First, define $\mathscr{F}_n = \sigma(X_1, \cdots, X_n)$ and $f_n(x_1, x_2, \cdots, x_n) = (x_1, x_1 + x_2, \cdots, x_1 + \cdots + x_n)$ for all $n$. Since $f_n$ is bijective and $f_n$ and $f_n^{-1}$ are both Borel-measurable, then$$ \sigma(S_1, \cdots, S_n) = \sigma((S_1, \cdots, S_n)) = \sigma(f_n(X_1, \cdots, X_n)) = \sigma((X_1, \cdots, X_n)) = \mathscr{F}_n. $$

Then for all $n$, because $X_1, \cdots, X_{n + 1}$ are independent, $X_{n + 1}$ and $\mathscr{F}_n$ are independent.
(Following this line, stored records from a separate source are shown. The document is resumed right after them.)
(* ===== verification/MetaStore.v ===== *)
(** * The kernel's metadata store

    src/rust/kernel/src/abc/meta_store.rs (the trait with its default methods)
    and src/rust/kernel/src/core/meta_store/mod.rs ([LocalMetaStore]: redb tables
    with a cache in front).  The value encoding is bincode over derived code: the
    interface [RowCodec].  A commit may fail; the texts of errors are left out. *)

From S2P Require Import Prelude Bytes Codec Table Rename.

Record FileMetadata := mkMeta {
  md_path : string;
  md_size : N;
  md_content_id : option string;
  md_gen : N;
  md_version : N;
  md_entry_type : N;
  md_zone_id : option string;
  md_mime_type : option string;
  md_created_at_ms : option Z;
  md_modified_at_ms : option Z;
  md_last_writer_address : option string;
  md_target_zone_id : option string;
  md_target_subtree : option string;
  md_link_target : option string;
  md_owner_id : option string }.

Definition with_path (m : FileMetadata) (path : string) : FileMetadata :=
  mkMeta path (md_size m) (md_content_id m) (md_gen m) (md_version m) (md_entry_type m) (md_zone_id m)
    (md_mime_type m) (md_created_at_ms m) (md_modified_at_ms m) (md_last_writer_address m)
    (md_target_zone_id m) (md_target_subtree m) (md_link_target m) (md_owner_id m).

Definition with_content_id (m : FileMetadata) (cid : option string) : FileMetadata :=
  mkMeta (md_path m) (md_size m) cid (md_gen m) (md_version m) (md_entry_type m) (md_zone_id m)
    (md_mime_type m) (md_created_at_ms m) (md_modified_at_ms m) (md_last_writer_address m)
    (md_target_zone_id m) (md_target_subtree m) (md_link_target m) (md_owner_id m).

Inductive MetaStoreError := NotFound (key : string) | IOError.

(** Operations on a store of type [S]; [None] is a panic. *)
Definition Op (S A : Type) : Type := S → option (result MetaStoreError A * S).

#[global] Instance Op_ret S : MRet (Op S) := λ A a s, Some (Ok a, s).
#[global] Instance Op_bind S : MBind (Op S) := λ A B f m s,
  match m s with
  | Some (Ok a, s) => f a s
  | Some (Err e, s) => Some (Err e, s)
  | None => None
  end.

Definition fail {S A} (e : MetaStoreError) : Op S A := λ s, Some (Err e, s).
Definition panics {S A} : Op S A := λ _, None.
Definition state {S} : Op S S := λ s, Some (Ok s, s).
Definition set_state {S} (s : S) : Op S () := λ _, Some (Ok (), s).

Fixpoint traverse {S A B} (f : A → Op S B) (l : list A) : Op S (list B) :=
  match l with
  | [] => mret []
  | a :: l => b ← f a; bs ← traverse f l; mret (b :: bs)
  end.

Record PutIfVersionResult := mkPutIf { pv_success : bool; pv_current_version : N }.
Record PaginatedList := mkPage {
  pg_items : list FileMetadata;
  pg_next_cursor : option string;
  pg_has_more : bool;
  pg_total_count : N }.

(** ** The trait *)

Class MetaStore (S : Type) := {
  ms_get : string → Op S (option FileMetadata);
  ms_put : string → FileMetadata → Op S ();
  ms_delete : string → Op S bool;
  ms_list : string → Op S (list FileMetadata);
  ms_exists : string → Op S bool }.

Definition pas_update_content_id (m : FileMetadata) (old_vfs new_vfs : string) : FileMetadata :=
  match md_content_id m ≫= λ cid, renamed_pas_content_id cid old_vfs new_vfs with
  | Some updated => with_content_id m (Some updated)
  | None => m
  end.

(** A row at its new path. *)
Definition renamed (is_pas : bool) (old_key new_key : string) (m : FileMetadata) : FileMetadata :=
  let m := with_path m new_key in
  if is_pas then pas_update_content_id m old_key new_key else m.

(** [s.matches('/').count()] *)
Fixpoint count_slashes (s : string) : nat :=
  match s with
  | "" => 0
  | String a s => (if decide (a = "/"%char) then 1 else 0) + count_slashes s
  end.

Section defaults.
Context {S : Type} {store : MetaStore S}.

Definition default_put_batch (items : list (string * FileMetadata)) : Op S () :=
  _ ← traverse (λ x, ms_put x.1 x.2) items; mret ().

Definition default_get_batch (paths : list string) : Op S (list (option FileMetadata)) := traverse ms_get paths.

Definition default_delete_batch (paths : list string) : Op S N :=
  hits ← traverse ms_delete paths; mret (N.of_nat (length (filter (λ b : bool, b = true) hits))).

Definition default_put_if_version (metadata : FileMetadata) (expected_version : N) : Op S PutIfVersionResult :=
  let path := md_path metadata in
  current ← ms_get path;
  let current_ver := default 0%N (md_version <$> current) in
  if decide (current_ver = expected_version) then
    _ ← ms_put path metadata; mret (mkPutIf true (md_version metadata))
  else mret (mkPutIf false current_ver).

Fixpoint rename_children (old_prefix new_prefix : string) (is_pas : bool) (children : list FileMetadata) : Op S () :=
  match children with
  | [] => mret ()
  | child :: children =>
      _ ← match strip_prefix old_prefix (md_path child) with
          | None => mret ()
          | Some suffix =>
              let new_child := new_prefix +:+ suffix in
              _ ← ms_put new_child (renamed is_pas (md_path child) new_child child);
              _ ← ms_delete (md_path child);
              mret ()
          end;
      rename_children old_prefix new_prefix is_pas children
  end.

Definition rename_metadata_path (old_path new_path : string) (is_pas : bool) : Op S () :=
  if decide (old_path = new_path) then mret ()
  else
    top ← ms_get old_path;
    _ ← match top with
        | Some meta =>
            _ ← ms_put new_path (renamed is_pas old_path new_path meta);
            _ ← ms_delete old_path;
            mret ()
        | None => mret ()
        end;
    children ← ms_list (dir_of old_path);
    rename_children (dir_of old_path) (dir_of new_path) is_pas children.

Definition is_implicit_directory (path : string) : Op S bool :=
  children ← ms_list (dir_of path); mret (negb (bool_decide (children = []))).

(** The slice panics when the cursor lies behind the end of the list. *)
Definition list_paginated (prefix : string) (recursive : bool) (limit : N) (cursor : option string) :
    Op S PaginatedList :=
  all ← ms_list prefix;
  let depth := count_slashes (trim_end "/" prefix) + 1 in
  let all := if recursive then all
             else filter (λ m, count_slashes (trim_end "/" (md_path m)) = depth) all in
  let len := N.of_nat (length all) in
  let start := default 0%N (cursor ≫= parse_u64) in
  let end_ := N.min (wrap64 (start + limit)) len in
  if (start <=? end_)%N then
    let has_more := (end_ <? len)%N in
    mret (mkPage (take (N.to_nat (end_ - start)) (drop (N.to_nat start) all))
      (if has_more then Some (pretty end_) else None) has_more len)
  else panics.

Definition batch_get_content_ids (paths : list string) : Op S (list (string * option string)) :=
  traverse (λ p, m ← ms_get p; mret (p, m ≫= md_content_id)) paths.
End defaults.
Therefore,$$\begin{align*} E(S_{n + 1} \mid \mathscr{F}_n) &= E(S_n \mid \mathscr{F}_n) + E(X_{n + 1} \mid \mathscr{F}_n)\\ &= S_n + E(X_{n + 1}) = S_n, \quad \text{a.s.} \end{align*}$$ so $\{S_n\}$ is a martingale with respect to $\{\mathscr{F}_n\}$. Note that the function $y = |x|^r$ is convex on $\mathbb{R}$ since $r \geqslant 1$, so $\{|S_n|^r\}$ is a submartingale with respect to $\{\mathscr{F}_n\}$.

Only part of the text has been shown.